Earlier today my friend emailed me this op-ed by Ross Douthat from The New York Times. It’s loaded with standard anti-feminist rhetoric about how “all the achievements of the feminist era may have delivered women to greater unhappiness.” Riiiiiiiight, Uh-huh. His opening paragraph:
American women are wealthier, healthier and better educated than they were 30 years ago. They’re more likely to work outside the home, and more likely to earn salaries comparable to men’s when they do. They can leave abusive marriages and sue sexist employers. They enjoy unprecedented control over their own fertility. On some fronts — graduation rates, life expectancy and even job security — men look increasingly like the second sex.
This is horribly oversimplified in so many ways. For starters, the wage gap still exists, so women are not more likely to earn salaries comparable to men’s. And how easy is it to leave abusive relationships? Definitely easier said than done. Furthermore, sexual harassment in and out of the workplace is a persistent problem that many women constantly put up with but given the court’s unfriendly record towards women, many women do not sue sexist employers. Do women really “enjoy unprecedented control over their own fertility”? I would say not exactly, given that abstinence-only sex ed still reigns in this country, and many abortion clinics have had to shut down because of the shitty economy.
The article that Douthat links to? Not a reputable source. It’s from Double X and it’s by notorious anti-feminist Christina Hoff Sommers. I didn’t have the patience to read her article so I just scrolled through it briefly and when I hit the bottom of the page this is what I read:
Why are there no conferences, petitions, workshops, congressional hearings, or presidential councils to help men close the education gap, the health care gap, the insurance gap, the job-loss gap, and the death gap? Because, unlike women, men do not have hundreds of men’s studies departments, research institutes, policy centers, and lobby groups working tirelessly to promote their challenges as political causes.

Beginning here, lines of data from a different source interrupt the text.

(** * Baserow snapshot pipeline: fetch_baserow_tables.py and process_for_web.py

    Shallow embedding of the two pipeline stages of the repository:
    - [baserow_api/scripts/baserow/fetch_baserow_tables.py] (the Fetcher),
    - [baserow_api/scripts/process_for_web.py] (the Denormalizer).

    Python values are modelled by [pyval] (what [json.load] produces and
    what the scripts build in memory), Python exceptions by [exn], and
    fallible code by the error monad [res]. Strings are UTF-8 byte strings;
    byte-wise lexicographic order on UTF-8 coincides with Python's code
    point order on [str]. *)

From Stdlib Require Import String Ascii List ZArith Bool Lia.
From Stdlib Require Import Sorting.Permutation Sorting.Sorted.
Import ListNotations.
Local Open Scope string_scope.
Local Open Scope list_scope.
Local Open Scope Z_scope.
Set Warnings "-register-all".

(** ** Python values *)

Inductive pyval : Type :=
| PNone
| PBool (b : bool)
| PInt (z : Z)
| PStr (s : string)
| PList (l : list pyval)
| PDict (kv : list (pyval * pyval)).

(** Python exceptions that the two scripts can raise. [SystemExit] is
    raised by [sys.exit]; in Python it derives from [BaseException], not
    from [Exception]. *)
Inductive exn : Type :=
| KeyError (k : string)
| TypeError
| AttributeError
| ValueError
| FileNotFoundError (path : string)
| SystemExit (code : Z).

(** [except Exception] catches everything but [SystemExit]. *)
Definition is_Exception (e : exn) : bool :=
  match e with SystemExit _ => false | _ => true end.

Inductive res (A : Type) : Type :=
| Ok (a : A)
| Raise (e : exn).
Arguments Ok {A} a.
Arguments Raise {A} e.

Definition res_bind {A B} (m : res A) (k : A -> res B) : res B :=
  match m with Ok a => k a | Raise e => Raise e end.

Notation "x <- m ;; k" := (res_bind m (fun x => k))
  (at level 61, m at next level, right associativity).

(** Truthiness ([if v:], [while v:]). *)
Definition truthy (v : pyval) : bool :=
  match v with
  | PNone => false
  | PBool b => b
  | PInt z => negb (z =? 0)
  | PStr s => negb (String.eqb s "")
  | PList l => match l with [] => false | _ => true end
  | PDict kv => match kv with [] => false | _ => true end
  end.

(** Dictionary keys: hashable values, with [True == 1] and [False == 0]. *)
Inductive pykey : Type := KNone | KNum (z : Z) | KStr (s : string).

Definition hash_key (v : pyval) : res pykey :=
  match v with
  | PNone => Ok KNone
  | PBool b => Ok (KNum (if b then 1 else 0))
  | PInt z => Ok (KNum z)
  | PStr s => Ok (KStr s)
  | PList _ | PDict _ => Raise TypeError
  end.

Definition key_eqb (a b : pykey) : bool :=
  match a, b with
  | KNone, KNone => true
  | KNum x, KNum y => x =? y
  | KStr x, KStr y => String.eqb x y
  | _, _ => false
  end.

(** Key of a stored entry (stored keys are hashable). *)
Definition stored_key (v : pyval) : option pykey :=
  match hash_key v with Ok k => Some k | Raise _ => None end.

Definition key_matches (k : pykey) (v : pyval) : bool :=
  match stored_key v with Some k' => key_eqb k k' | None => false end.

Fixpoint dict_lookup (kv : list (pyval * pyval)) (k : pykey) : option pyval :=
  match kv with
  | [] => None
  | (k', v) :: rest => if key_matches k k' then Some v else dict_lookup rest k
  end.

OH NO, WHAT ABOUT THE MEN?!!!! IT’S CALLED PATRIARCHY. WE LIVE IN IT. MALE PRIVILEGE ABOUNDS.
Her closing paragraph:
The struggle for women’s rights is far from over, but the serious battlegrounds today are in Muslim societies and in sub-Saharan Africa. In these and other parts of the developing world, most women have not yet seen so much as a ripple of freedom, let alone two major waves of liberation. We should be directing our efforts toward the millions of women who have never had the luxury of coping with the problem that has no name.

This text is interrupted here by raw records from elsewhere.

(** * act4brd: the service-network design core ([data_types/brd_graph.py])

    A shallow embedding of the bus/route/fleet data model, of the fleet
    assignment bookkeeping and of the service-network design orchestrator,
    followed by the properties established about them.

    Conventions of the embedding.
    - A Python [int] is a [Z].  A Python [float] is read as an exact rational
      ([Q]); where an [int] meets a [float] (edge weights, discomfort) both
      are rationals.  Numeric [==] is [Qeq_bool].
    - A [raise] is the [Raise] alternative of [result]; a method that mutates
      [self] returns the object after the call together with its result, so
      that the state left behind by a failing call is visible.
    - A [dict] is an association list in insertion order with unique keys:
      iterating it yields its KEYS in that order, as in Python.  The flag and
      route maps of an assignment are such dictionaries, keyed by [Bus].
    - A class becomes a module: its dataclass a record [t], its methods
      functions taking [self] first.
    - Of the graph library the embedding has what the core calls: the street
      network ([nx.Graph]) with [has_edge], [g[u][v]], [edges(data=True)] and
      [has_path]; the service network ([nx.MultiDiGraph]) with its
      constructor from an edge list, [add_edge] and [g[u][v][0]].  The
      shortest-path routine stays a parameter of the flow analysis.
    - The repository asks for no particular release of the graph library,
      and the releases differ in what the constructor of the service network
      does when its edge list raises; the functions that reach the
      constructor take the reaction of the library as a parameter. *)

From Stdlib Require Import List ZArith QArith String Bool Lia.
Import ListNotations.

Local Open Scope Z_scope.

(** ** Exceptions and results *)

Inductive exn : Type :=
| ValueError (msg : string)
| KeyError
| TypeError
| IndexError
| ZeroDivisionError
| NetworkXError
| NetworkXNoPath
| NodeNotFound.

Inductive result (A : Type) : Type :=
| Ok (a : A)
| Raise (e : exn).

Arguments Ok {A} a.
Arguments Raise {A} e.

Definition bind {A B : Type} (r : result A) (k : A -> result B) : result B :=
  match r with
  | Ok a => k a
  | Raise e => Raise e
  end.

Notation "x <- c ;; k" := (bind c (fun x => k))
  (at level 61, c at next level, right associativity).
Notation "' pat <- c ;; k" := (bind c (fun x => match x with pat => k end))
  (at level 61, pat pattern, c at next level, right associativity).

Definition is_ok {A : Type} (r : result A) : bool :=
  match r with Ok _ => true | Raise _ => false end.

(** A [for] loop whose body may raise, threading the loop-carried state. *)
Fixpoint for_each {A S : Type} (xs : list A) (body : S -> A -> result S) (s : S)
  : result S :=
  match xs with
  | [] => Ok s
  | x :: xs' => s' <- body s x ;; for_each xs' body s'
  end.

(** [sum(...)]: starts from [0] and adds from the left. *)
Definition py_sum_Z (l : list Z) : Z := fold_left Z.add l 0.
Definition py_sum_Q (l : list Q) : Q := fold_left Qplus l (0 # 1)%Q.

(** [zip(a, b, c)] stops with the shortest iterable. *)
Definition zip3 {A B C : Type} (a : list A) (b : list B) (c : list C)
  : list (A * B * C) :=
  combine (combine a b) c.

(** [zip(l[:-1], l[1:])]: the consecutive pairs of [l]. *)
Definition consecutive_pairs {A : Type} (l : list A) : list (A * A) :=
  combine (removelast l) (tl l).

(** ** Dictionaries *)

Section PyDict.
Context {K V : Type}.
Variable keqb : K -> K -> bool.

Definition pydict : Type := list (K * V).

Fixpoint dict_get (d : pydict) (k : K) : option V :=
  match d with
  | [] => None
  | (k', v) :: d' => if keqb k' k then Some v else dict_get d' k
  end.

(** [k in d] *)
Definition dict_contains (d : pydict) (k : K) : bool :=
  match dict_get d k with Some _ => true | None => false end.

(** [d[k]] *)
Definition dict_getitem (d : pydict) (k : K) : result V :=
  match dict_get d k with Some v => Ok v | None => Raise KeyError end.

(** [d[k] = v]: an existing key keeps its place (and its key object),
    a new key goes last. *)
Fixpoint dict_set (d : pydict) (k : K) (v : V) : pydict :=
  match d with
  | [] => [(k, v)]
  | (k', v') :: d' =>
      if keqb k' k then (k', v) :: d' else (k', v') :: dict_set d' k v
  end.

(** [iter(d)]: the keys, in insertion order. *)
Definition dict_iter (d : pydict) : list K := map fst d.

(** [{k: v for k in ks}] *)
Definition dict_fromkeys (ks : list K) (v : V) : pydict :=
  fold_left (fun d k => dict_set d k v) ks [].

(** [d1 == d2]: same size, and every item of [d1] is in [d2]. *)
Definition dict_eqb (veqb : V -> V -> bool) (d1 d2 : pydict) : bool :=
  (List.length d1 =? List.length d2)%nat &&
  forallb (fun kv => match dict_get d2 (fst kv) with
                     | Some v' => veqb (snd kv) v'
                     | None => false
                     end) d1.
End PyDict.

Arguments pydict K V : clear implicits.

Fixpoint list_eqb {A : Type} (eqb : A -> A -> bool) (l1 l2 : list A) : bool :=
  match l1, l2 with
  | [], [] => true
  | x :: l1', y :: l2' => eqb x y && list_eqb eqb l1' l2'
  | _, _ => false
  end.

Definition option_eqb {A : Type} (eqb : A -> A -> bool) (o1 o2 : option A) : bool :=
  match o1, o2 with
  | Some x, Some y => eqb x y
  | None, None => true
  | _, _ => false
  end.

(** ** Domain value types *)

Definition BUS_OPERATOR_SALARY : Z := 45028.

Module Bus.
Record t : Type := mk {
  name : string;
  capacity : Z;
  per_mile_emissions : Q;
  procurement_price : Z;
  annual_maintenance_cost : Z;
  discomfort_level : Z;
  avg_speed : Q;
  _uuid : string
}.

(** The dataclass [__eq__]: field by field, the hidden [_uuid] included. *)
Definition eqb (a b : t) : bool :=
  String.eqb (name a) (name b) &&
  (capacity a =? capacity b) &&
  Qeq_bool (per_mile_emissions a) (per_mile_emissions b) &&
  (procurement_price a =? procurement_price b) &&
  (annual_maintenance_cost a =? annual_maintenance_cost b) &&
  (discomfort_level a =? discomfort_level b) &&
  Qeq_bool (avg_speed a) (avg_speed b) &&
  String.eqb (_uuid a) (_uuid b).

(** [bool(bus)]: the class defines neither [__bool__] nor [__len__], so
    every instance is true. *)
Definition truthy (_ : t) : bool := true.
End Bus.

Module Route.
Record t : Type := mk {
  name : string;
  nodes : list Z
}.

Definition __post_init__ (self : t) : result unit :=
  if (List.length (nodes self) <? 2)%nat
  then Raise (ValueError "Route must contain at least 2 nodes")
  else Ok tt.

Definition __len__ (self : t) : Z := Z.of_nat (List.length (nodes self)) - 1.

Definition eqb (a b : t) : bool :=
  String.eqb (name a) (name b) && list_eqb Z.eqb (nodes a) (nodes b).
End Route.

(** [bus == route] for a [Bus] and a [Route]: each dataclass [__eq__] answers
    [NotImplemented] for an object of another class, so the comparison falls
    back to identity and is false. *)
Definition Bus_eq_Route (_ : Bus.t) (_ : Route.t) : bool := false.

Module ODFlow.
Record t : Type := mk {
  origin : Z;
  destination : Z;
  flow : Z
}.

Definition __post_init__ (self : t) : result unit :=
  if flow self <? 0 then Raise (ValueError "Flow must be non-negative")
  else if origin self =? destination self
  then Raise (ValueError "Origin and destination must be different")
  else Ok tt.

(** The dataclass [__eq__] (an [ODFlow] is hashable and serves as a key). *)
Definition eqb (a b : t) : bool :=
  (origin a =? origin b) && (destination a =? destination b) && (flow a =? flow b).
End ODFlow.

Module Operator.
Record t : Type := mk { annual_salary : Z }.

Definition default : t := mk BUS_OPERATOR_SALARY.

Definition __post_init__ (self : t) : result unit :=
  if annual_salary self <? 0
  then Raise (ValueError "Operator salary must be non-negative")
  else Ok tt.

Definition eqb (a b : t) : bool := annual_salary a =? annual_salary b.
End Operator.

(** ** Fleet composition *)

Module FleetComposition.
Record t : Type := mk {
  fleet : list Bus.t;
  operators : list Operator.t
}.

(** The constructor with its [__post_init__]: [operators=None] becomes one
    default operator per bus. *)
Definition init (fleet : list Bus.t) (operators : option (list Operator.t))
  : result t :=
  if (List.length fleet <? 1)%nat
  then Raise (ValueError "Fleet composition must include at least one bus")
  else match operators with
       | None => Ok (mk fleet (repeat Operator.default (List.length fleet)))
       | Some ops =>
           if negb (List.length ops =? List.length fleet)%nat
           then Raise (ValueError "Each bus must have a corresponding operator")
           else Ok (mk fleet ops)
       end.

Definition total_capacity (self : t) : Z :=
  py_sum_Z (map Bus.capacity (fleet self)).

Definition total_capital_cost (self : t) : Z :=
  py_sum_Z (map Bus.procurement_price (fleet self)).

Definition total_operational_cost (self : t) : Z :=
  py_sum_Z (map Operator.annual_salary (operators self)) +
  py_sum_Z (map Bus.annual_maintenance_cost (fleet self)).

Definition num_buses (self : t) : Z := Z.of_nat (List.length (fleet self)).

Definition eqb (a b : t) : bool :=
  list_eqb Bus.eqb (fleet a) (fleet b) &&
  list_eqb Operator.eqb (operators a) (operators b).
End FleetComposition.

(** ** Fleet assignment *)

Module FleetAssignment.
Record t : Type := mk {
  composition : FleetComposition.t;
  assigned_buses : pydict Bus.t bool;
  assigned_bus_routes : pydict Bus.t (option Route.t)
}.

(** The constructor with its [__post_init__]: a map left out ([None]) is
    built from the fleet, every bus unassigned and without a route. *)
Definition init (composition : FleetComposition.t)
    (assigned_buses : option (pydict Bus.t bool))
    (assigned_bus_routes : option (pydict Bus.t (option Route.t))) : t :=
  mk composition
     (match assigned_buses with
      | Some d => d
      | None => dict_fromkeys Bus.eqb (FleetComposition.fleet composition) false
      end)
     (match assigned_bus_routes with
      | Some d => d
      | None => dict_fromkeys Bus.eqb (FleetComposition.fleet composition) None
      end).

(** Both errors are [ValueError]s; their messages, which also name the bus,
    tell them apart. *)
Definition assign_bus_to_route (self : t) (bus : Bus.t) (route : Route.t)
  : t * result unit :=
  if negb (dict_contains Bus.eqb (assigned_buses self) bus)
  then (self, Raise (ValueError "Bus is not in the fleet."))
  else
    match dict_getitem Bus.eqb (assigned_buses self) bus with
    | Raise e => (self, Raise e)
    | Ok true => (self, Raise (ValueError "Bus is already assigned."))
    | Ok false =>
        (mk (composition self)
            (dict_set Bus.eqb (assigned_buses self) bus true)
            (dict_set Bus.eqb (assigned_bus_routes self) bus (Some route)),
         Ok tt)
    end.

(** The rows of [zip(xs, self.assigned_buses, self.assigned_bus_routes)]:
    both dictionaries are iterated, so [assigned] and [assigned_route] are
    keys, that is buses. *)
Definition rows {A : Type} (xs : list A) (self : t) : list (A * Bus.t * Bus.t) :=
  zip3 xs (dict_iter (assigned_buses self)) (dict_iter (assigned_bus_routes self)).

(** [if assigned and assigned_route == route] *)
Definition selected {A : Type} (route : Route.t) (row : A * Bus.t * Bus.t) : bool :=
  let '(_, assigned, assigned_route) := row in
  Bus.truthy assigned && Bus_eq_Route assigned_route route.

Definition row_item {A : Type} (row : A * Bus.t * Bus.t) : A :=
  let '(x, _, _) := row in x.

Definition capacity_for_route (self : t) (route : Route.t) : Z :=
  py_sum_Z (map (fun row => Bus.capacity (row_item row))
                (filter (selected route)
                        (rows (FleetComposition.fleet (composition self)) self))).

Definition capital_cost_for_route (self : t) (route : Route.t) : Z :=
  py_sum_Z (map (fun row => Bus.procurement_price (row_item row))
                (filter (selected route)
                        (rows (FleetComposition.fleet (composition self)) self))).

Definition operational_cost_for_route (self : t) (route : Route.t) : Z :=
  let gen_1 := rows (FleetComposition.operators (composition self)) self in
  let gen_2 := rows (FleetComposition.fleet (composition self)) self in
  py_sum_Z (map (fun row => Operator.annual_salary (row_item row))
                (filter (selected route) gen_1)) +
  py_sum_Z (map (fun row => Bus.annual_maintenance_cost (row_item row))
                (filter (selected route) gen_2)).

Condescending much? Ethnocentric much? Let us liberated westerners plunge ourselves into the poor “third world” and rescue these oppressed women from their plight! But I digress…back to Douthat’s op-ed. In his second paragraph, he writes:
In the 1960s, when Betty Friedan diagnosed her fellow wives and daughters as the victims of “the problem with no name,” American women reported themselves happier, on average, than did men. Today, that gender gap has reversed. Male happiness has inched up, and female happiness has dropped. In postfeminist America, men are happier than women.